Comparison of postoperative outcomes following endoscopic third ventriculostomy or shunt in a propensity score matched pediatric cohort

Childs Nerv Syst. 2025 Jul 31;41(1):250. doi: 10.1007/s00381-025-06886-2.

ABSTRACT

PURPOSE: Thirty-day readmission and reoperation are widely used quality metrics. Endoscopic third ventriculostomy (ETV) is favored when feasible, but may compare unfavorably with shunt in the short-term. This study analyzes 30-day outcomes of ETV and shunt surgery in comparable populations.

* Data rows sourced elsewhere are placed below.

(** * GILC Tesseract core: relationship graph, execution ledger, chain sync

    A shallow embedding of three Python modules of the repository,

    - [braid_connector.py]     (module [Braid]),
    - [execution_registry.py]  (module [Registry]),
    - [netsync_scrollchain.py] (module [NetSync]),

    and the properties of them that the specification states.

    Conventions of the embedding.
    - Python objects that are mutated through several references
      ([DocumentNode]) live in an object store indexed by locations; a
      reference is a location, [==] on nodes is equality of locations.
    - A Python [float] is a rational ([Q]); the code only compares,
      subtracts and divides floats, no claim depends on rounding.
    - An exception is a value [Raise e] of type [outcome]; state reached
      before the exception is kept, as in Python.
    - Wall-clock reads ([time.time()], [datetime.utcnow()]) are arguments of
      the operation that performs them.
    - Library functions (hashes, [json.dumps], [str.lower], [pathlib]) are
      fields of the class [PyRuntime]; nothing is assumed about them. *)

From Stdlib Require Import QArith Qminmax ZArith NArith String Ascii HexString List Lia Bool.
From Stdlib Require Import Sorted Permutation.
From stdpp Require Import base option list gmap sets strings.

Local Open Scope string_scope.

#[local] Set Warnings "-register-all".

(** ** Python values *)

Module Py.

(** JSON documents as [json.load] returns them. Numbers are rationals. *)
Inductive json : Type :=
| JNull
| JBool (b : bool)
| JNum (q : Q)
| JStr (s : string)
| JArr (l : list json)
| JObj (kv : list (string * json)).

(** A [dict] with string keys, in insertion order. *)
Abbreviation dict := (list (string * json)).

Section Dict.
Context {V : Type}.

(** [d.get(k)] *)
Fixpoint dict_get (k : string) (d : list (string * V)) : option V :=
  match d with
  | [] => None
  | (k', v) :: d' => if String.eqb k k' then Some v else dict_get k d'
  end.

(** [k in d] *)
Definition dict_mem (k : string) (d : list (string * V)) : bool :=
  match dict_get k d with Some _ => true | None => false end.

(** [d[k] = v]: an existing key keeps its position, a new key goes last. *)
Fixpoint dict_set (k : string) (v : V) (d : list (string * V)) : list (string * V) :=
  match d with
  | [] => [(k, v)]
  | (k', v') :: d' =>
      if String.eqb k k' then (k, v) :: d' else (k', v') :: dict_set k v d'
  end.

METHODS: Data regarding patients undergoing ETV or initial shunt insertion were extracted from the National Surgical Quality Improvement Program – Pediatric for 2013-2020. Patients were stratified into three age groups: ≤ 6 months (N = 5,906), 6 months-2 years (N = 2,364), and ≥ 2 years (N = 4,408). Characteristics were compared before and after propensity-score matching. Outcome comparisons included CNS complications, mortality, readmission, and reinterventions.

RESULTS: There were 10,135 shunt insertions and 2,543 ETVs. After matching, patients ≤ 6 months undergoing ETV had more seizures (ETV 6.3% vs shunt 0.4%, p < 0.001), readmission (ETV 15.7% vs shunt 6.1%, p < 0.001), and reintervention (ETV 17.4% vs shunt 4.8%, p < 0.001). Among patients 6 months-2 years, ETV increased seizures (ETV 3.3% vs shunt 1.0%, p = 0.01), readmission (ETV 14.9% vs shunt 7.8%, p < 0.001), and reintervention (ETV 13.0% vs shunt 5.4%, p < 0.001). Among older patients, ETV had decreased median length of stay (ETV 3 days, IQR 1-6 days vs shunt 3 days, IQR 2-8 days, p = 0.0019) and mortality (ETV 0.4% vs shunt 1.5%, p = 0.007).

CONCLUSION: Outcomes following shunt surgery and ETV in matched patients appear to be age-dependent. Younger patients undergoing ETV encountered more short-term complications. 30-day outcomes may be misleading as a quality measure in the management of childhood hydrocephalus.